Estamos urgidos de abrazar con entereza nuestra vocación de seguidores del Jesús liberador. Es a partir de esta convicción desde la cual me atrevo a afirmar que no hay nada de malo en llamar genocidio a un genocidio, sin importar bajo qué bandera se lleve a cabo esta abominación. Un genocidio es exactamente lo que el gobierno israelí está haciendo contra los palestinos en Gaza, y no hay nada de antisemita en denunciar esta atrocidad. No hay nada de malo en denunciar la violación de los derechos humanos y la violencia estructural que el gobierno estadounidense está infligiendo a la comunidad inmigrante. En este sentido, debemos identificar a “Alligator Alcatraz” como lo que realmente es y representa -- un campo de concentración.
No está mal desmantelar la idea de que algunas personas valen más que otras por tener un color de piel diferente, hablar un idioma diferente, practicar una religión diferente o por tener una identidad sexual o de género diferente.

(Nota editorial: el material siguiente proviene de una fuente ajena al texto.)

(** C1: a "last N" query without an explicit order term is not rejected
    by every query-reading entry point.  [getDocsFromCache] and
    [getDocsFromServer] run no validation: on a client in use, for
    [limitToLast(collection("rooms"), 5)], which the validation rejects,
    each of them returns a promise and enqueues its task. *)
Theorem getDocsFromCache_and_Server_enqueue_unordered_last :
  (exists msg,
      validateHasExplicitOrderByForLimitToLast (Query._query lastFiveRooms)
      = Throw (FirestoreError ValidationError msg))
  /\ (exists p fs',
        getDocsFromCache lastFiveRooms liveClient = (Return p, fs')
        /\ _queue fs' = [executeQueryFromCache (Query._query lastFiveRooms) 0])
  /\ (exists p fs',
        getDocsFromServer lastFiveRooms liveClient = (Return p, fs')
        /\ _queue fs'
           = [executeQueryViaSnapshotListener (Query._query lastFiveRooms) SourceServer 0]).
Proof.
  split; [|split].
  - eexists. reflexivity.
  - do 2 eexists. split; reflexivity.
  - do 2 eexists. split; reflexivity.
Qed.

(** ** A terminated client *)

(** On a terminated client [onSnapshot] fails without touching the client:
    with the terminated-state error, unless the target is a query that the
    order validation rejects, which is reported first. *)
Lemma onSnapshot_terminated target args fs :
  _terminated fs = true ->
  exists e,
    onSnapshot target args fs = (Throw e, fs)
    /\ match target with
       | OnDocument _ => e = terminatedError
       | OnQuery q =>
           match validateHasExplicitOrderByForLimitToLast (Query._query q) with
           | Return _ => e = terminatedError
           | Throw e' => e = e'
           end
       end.
Proof.
  intros Ht. unfold onSnapshot.
  destruct (match arg_get args 0 with ArgObject o => _ | _ => _ end) as [options currArg].
  destruct target as [ref|q].
  - exists terminatedError. split; [|done].
    unfold bind at 1. unfold ret at 1. now rewrite verify_terminated.
  - destruct (validateHasExplicitOrderByForLimitToLast (Query._query q)) as [[]|e'] eqn:Hv.
    + exists terminatedError. split; [|done].
      unfold bind at 1. unfold bind at 1. unfold lift.
      unfold ret at 1. now rewrite verify_terminated.
    + exists e'. split; [|done].
      unfold bind at 1. unfold bind at 1. now unfold lift.
Qed.

(** C2, as the code has it: on a terminated client every public entry
    point fails synchronously and leaves the client as it was (no task is
    enqueued, nothing is allocated).  The failure is the terminated-state
    error, except for [onSnapshot] on a query that the order validation
    rejects: there the validation error is thrown first. *)
Theorem terminated_client_fails_before_enqueue `{api : UserDataApi} ep fs :
  _terminated fs = true ->
  exists e,
    invoke ep fs = (Throw e, fs)
    /\ match ep with
       | CallOnSnapshot (OnQuery q) _ =>
           match validateHasExplicitOrderByForLimitToLast (Query._query q) with
           | Return _ => is_terminated_error e = true
           | Throw _ => is_validation_error e = true
           end
       | _ => is_terminated_error e = true
       end.
Proof.
  intros Ht.
  destruct ep as [ref|ref|ref|q|q|q|ref data options|ref f v more|ref|collRef data
                 |target args|arg];
    try (exists terminatedError; split; [|reflexivity];
         apply void_throw; now apply verify_terminated).
  destruct (onSnapshot_terminated target args fs Ht) as (e & He & Hkind).
  exists e. split; [now apply void_throw|].
  destruct target as [ref|q]; simpl in *; [now subst|].
  destruct (validate_cases (Query._query q)) as [Hv|[msg Hv]]; rewrite Hv in *; now subst.
Qed.

Lemma terminated_client_fails_before_enqueue_witness :
  _terminated terminatedClient = true
  /\ exists e,
      invoke (api := plainApi) (CallGetDoc erosRef) terminatedClient
      = (Throw e, terminatedClient)
      /\ is_terminated_error e = true.
Proof.
  split; [reflexivity|].
  apply (terminated_client_fails_before_enqueue
           (api := plainApi) (CallGetDoc erosRef) terminatedClient).
  reflexivity.
Defined.

(** C2 as stated fails: on a terminated client, [onSnapshot] on
    [limitToLast(collection("rooms"), 5)] throws the validation error, not
    the terminated-state error. *)
Lemma onSnapshot_terminated_throws_validation_error :
  _terminated terminatedClient = true
  /\ exists e,
      invoke (api := plainApi)
             (CallOnSnapshot (OnQuery lastFiveRooms) [ArgFunction 0%nat]) terminatedClient
      = (Throw e, terminatedClient)
      /\ is_terminated_error e = false.
Proof. split; [reflexivity|]. eexists. split; reflexivity. Qed.

(** ** Snapshot conversion *)

(** C8: [convertToDocSnapshot] asserts that the view snapshot holds at
    most one document.  With more than one the result is the failure of an
    internal assertion, not a [FirestoreError]; with at most one it is a
    document snapshot for exactly the referenced key: its existence and
    data are those of the snapshot's entry for that key, and its metadata
    carries the snapshot's [fromCache] and [hasPendingWrites]. *)
Theorem convertToDocSnapshot_asserts_single_document ref snapshot :
  if decide (size (ViewSnapshot.docs snapshot) <= 1)%nat
  then exists s,
      convertToDocSnapshot ref snapshot = Return s
      /\ DocumentSnapshot._key s = DocumentReference._key ref
      /\ DocumentSnapshot.exists_ s
         = bool_decide (is_Some (ViewSnapshot.docs snapshot !! DocumentReference._key ref))
      /\ DocumentSnapshot.data s
         = Document.data <$> (ViewSnapshot.docs snapshot !! DocumentReference._key ref)
      /\ SnapshotMetadata.fromCache (DocumentSnapshot.metadata s)
         = ViewSnapshot.fromCache snapshot
      /\ SnapshotMetadata.hasPendingWrites (DocumentSnapshot.metadata s)
         = ViewSnapshot.hasPendingWrites snapshot
  else exists e,
      convertToDocSnapshot ref snapshot = Throw e
      /\ is_assertion_failure e = true.
Proof.
  unfold convertToDocSnapshot, debugAssert.
  destruct (decide (size (ViewSnapshot.docs snapshot) <= 1)%nat) as [Hle|Hgt].
  - rewrite bool_decide_eq_true_2 by done. simpl.
    eexists. split; [reflexivity|]. simpl. repeat split.
  - rewrite bool_decide_eq_false_2 by done. simpl.
    eexists. split; reflexivity.
Qed.

(** A view snapshot with two documents trips the assertion. *)
Example convertToDocSnapshot_two_documents :
  let d1 := Document.mk ["rooms"; "eros"] JNull false in
  let d2 := Document.mk ["rooms"; "gaia"] JNull false in
  let snapshot :=
    ViewSnapshot.mk (<[["rooms"; "eros"] := d1]> (<[["rooms"; "gaia"] := d2]> ∅)) false false in
  convertToDocSnapshot erosRef snapshot
  = Throw (AssertionFailure "Expected zero or a single result on a document-only query").
Proof. reflexivity. Qed.

(** ** Reading from the cache *)



(** ** Listening *)

(** C10: when no [SnapshotListenOptions] argument is supplied, [onSnapshot]
    registers its listener with [includeMetadataChanges] equal to [false]:
    the call enqueues one [eventManagerListen] task, and the listener of
    that task carries the flag [false]. *)
Theorem onSnapshot_without_options_excludes_metadata_changes target args fs :
  suppliesOptions args = false ->
  _terminated fs = false ->
  targetAccepted target ->
  exists unsubscribe fs' listener,
    onSnapshot target args fs = (Return unsubscribe, fs')
    /\ _queue fs' = _queue fs ++ [eventManagerListen listener]
    /\ ListenOptions.includeMetadataChanges (QueryListener.options listener) = Some false.
Proof.
  intros Hopt Ht Hacc. unfold onSnapshot.
  assert (Hsel : match arg_get args 0 with
                 | ArgObject o =>
                     if negb (isPartialObserver (ArgObject o))
                     then (o, 1%nat)
                     else (JsObject.mk (Some false) None None None, 0%nat)
                 | _ => (JsObject.mk (Some false) None None None, 0%nat)
                 end = (JsObject.mk (Some false) None None None, 0%nat)).
  { unfold suppliesOptions in Hopt.
    destruct (arg_get args 0) as [|f|o]; try reflexivity.
    cbn [typeof_object andb] in Hopt. now rewrite Hopt. }
  rewrite Hsel. clear Hsel.
  destruct target as [ref|q]; simpl in Hacc.
  - unfold bind at 1. unfold ret at 1. live Ht.
    do 3 eexists. split; [reflexivity|]. split; reflexivity.
  - unfold bind at 1. unfold bind at 1. unfold lift. rewrite Hacc.
    unfold ret at 1. live Ht.
    do 3 eexists. split; [reflexivity|]. split; reflexivity.
Qed.

Lemma onSnapshot_without_options_excludes_metadata_changes_witness :
  suppliesOptions [ArgFunction 7%nat] = false
  /\ _terminated liveClient = false
  /\ targetAccepted (OnDocument erosRef)
  /\ exists unsubscribe fs' listener,
      onSnapshot (OnDocument erosRef) [ArgFunction 7%nat] liveClient
      = (Return unsubscribe, fs')
      /\ _queue fs' = _queue liveClient ++ [eventManagerListen listener]
      /\ ListenOptions.includeMetadataChanges (QueryListener.options listener) = Some false.
Proof.
  split; [reflexivity|]. split; [reflexivity|]. split; [exact I|].
  apply (onSnapshot_without_options_excludes_metadata_changes
           (OnDocument erosRef) [ArgFunction 7%nat] liveClient);
    [reflexivity | reflexivity | exact I].
Defined.

(** With options [{ includeMetadataChanges: true }] the listener carries
    the flag [true]; with [{}] it carries no flag. *)
Example onSnapshot_with_options :
  let options b := ArgObject (JsObject.mk b None None None) in
  let registered b :=
    _queue (snd (onSnapshot (OnDocument erosRef) [options b; ArgFunction 7%nat] liveClient)) in
  registered (Some true)
  = [eventManagerListen
       (QueryListener.mk (newQueryForPath ["rooms"; "eros"]) 0 (ListenOptions.mk (Some true)))]
  /\ registered None
     = [eventManagerListen
          (QueryListener.mk (newQueryForPath ["rooms"; "eros"]) 0 (ListenOptions.mk None))].
Proof. split; reflexivity. Qed.

(** ** Writing *)

Lemma executeWrite_eq mutations fs :
  _terminated fs = false ->
  executeWrite mutations fs
  = (Return (Promise.mk (_deferreds fs) Return), afterWrite mutations fs).
Proof. intros Ht. unfold executeWrite. live Ht. reflexivity. Qed.

Section WriteLemmas.
Context `{api : UserDataApi}.

Lemma setDoc_live ref data options fs v parsed :
  _terminated fs = false ->
  applyFirestoreDataConverter (DocumentReference._converter ref) data options = Return v ->
  parseSetData (newUserDataReader fs) "setDoc" (DocumentReference._key ref) v
    (bool_decide (DocumentReference._converter ref <> None)) options = Return parsed ->
  setDoc ref data options fs
  = executeWrite
      (ParsedSetData.toMutations parsed (DocumentReference._key ref) PreconditionNone) fs.
Proof.
  intros Ht Hc Hp. unfold setDoc. rewrite verify_live by done.
  rewrite (bind_lift_return _ _ _ _ Hc).
  unfold bind at 1. unfold firestoreOf.
  now rewrite (bind_lift_return _ _ _ _ Hp).
Qed.

Lemma deleteDoc_live ref fs :
  _terminated fs = false ->
  deleteDoc ref fs
  = executeWrite [DeleteMutation (DocumentReference._key ref) PreconditionNone] fs.
Proof. intros Ht. unfold deleteDoc. now rewrite verify_live. Qed.

Lemma updateDoc_live ref f value more fs parsed :
  _terminated fs = false ->
  parseUpdate fs ref f value more = Return parsed ->
  updateDoc ref f value more fs
  = executeWrite
      (ParsedUpdateData.toMutations parsed (DocumentReference._key ref)
         (PreconditionExists true)) fs.
Proof.
  intros Ht Hp. unfold updateDoc. rewrite verify_live by done.
  unfold bind at 1. unfold firestoreOf.
  now rewrite (bind_lift_return _ _ _ _ Hp).
Qed.

Lemma updateDoc_rejected ref f value more fs e :
  _terminated fs = false ->
  parseUpdate fs ref f value more = Throw e ->
  updateDoc ref f value more fs = (Throw e, fs).
Proof.
  intros Ht Hp. unfold updateDoc. rewrite verify_live by done.
  unfold bind at 1. unfold firestoreOf.
  now rewrite (bind_lift_throw _ _ _ _ Hp).
Qed.

Lemma addDoc_live collRef data fs v parsed :
  _terminated fs = false ->
  applyFirestoreDataConverter (CollectionReference.converter collRef) data None = Return v ->
  parseSetData (newUserDataReader (afterAllocation fs)) "addDoc"
    (DocumentReference._key (allocatedRef collRef fs)) v
    (bool_decide (CollectionReference.converter collRef <> None))
    (Some SetOptions.empty) = Return parsed ->
  addDoc collRef data fs
  = bind (executeWrite
            (ParsedSetData.toMutations parsed
               (DocumentReference._key (allocatedRef collRef fs))
               (PreconditionExists false)))
         (fun written =>
            ret (Promise.then_ written (fun _ => Return (allocatedRef collRef fs))))
         (afterAllocation fs).
Proof.
  intros Ht Hc Hp. unfold addDoc. rewrite verify_live by done.
  unfold bind at 1. unfold doc at 1.
  change (set_autoIds (S (_autoIds fs)) fs) with (afterAllocation fs).
  change (DocumentReference.mk _ _) with (allocatedRef collRef fs).
  rewrite (bind_lift_return _ _ _ _ Hc).
  unfold bind at 1. unfold firestoreOf.
  now rewrite (bind_lift_return _ _ _ _ Hp).
Qed.
End WriteLemmas.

La discriminación, la violencia y la injusticia no deben albergar refugio en nuestros corazones, y debemos comprometernos a hacer posible la paz.
No podemos fingir que está bien eliminar los programas sociales que benefician a las personas más vulnerables, y más aún cuando dichos programas se eliminan para favorecer la expansión de la maquinaria bélica, la militarización de nuestros territorios y la corrupción. Es cierto que podemos sentirnos paralizados por la enorme injusticia que se despliega ante nosotros, pero debemos unirnos como comunidad para organizarnos con valentía y denunciar sin miedo todo lo que está mal, trabajando para transformar estas crueles situaciones con compasión y solidaridad. Creo firmemente que nuestro silencio corre el riesgo de ser cómplice y genera una brecha entre nuestras intenciones de bien y nuestras acciones proféticas.
Ya no podemos permanecer en silencio ante tanta violencia e injusticia. No podemos permanecer indiferentes ante la amenaza que imponen a la humanidad las fuerzas más egoístas y destructivas que nos separan. No podemos permanecer desconectados de la tierra, perpetuando una relación extractiva que niega nuestro sentido de pertenencia y reciprocidad con la naturaleza. Debemos ser solidarios y defender firmemente el amor, la paz y la dignidad, sin importar si la guerra, la injusticia, el hambre o la limpieza étnica ocurren en China, Ucrania, Haití, Cuba, el Congo o Estados Unidos.
Estoy convencido de que podemos ser mejores en la transformación de las crueles realidades de nuestro tiempo. Creo que podemos ser ‘sal y luz’ en la manera en cómo encarnamos a Jesús en nuestros gestos y quehaceres cotidianos, y en nuestros sueños y aspiraciones de justicia. Guardo en mi corazón la profunda convicción de que nuestra fe nos impulsa a la práctica y a la acción que recrean lo mejor que podemos ser como miembros de la comunidad humana y como gente que busca una auténtica relación de pertenencia y cuidado con nuestra madre tierra. Seamos testigos de la Verdad y abracemos, con valentía, el necesario camino de transformación que conduce hacia la paz y la justicia.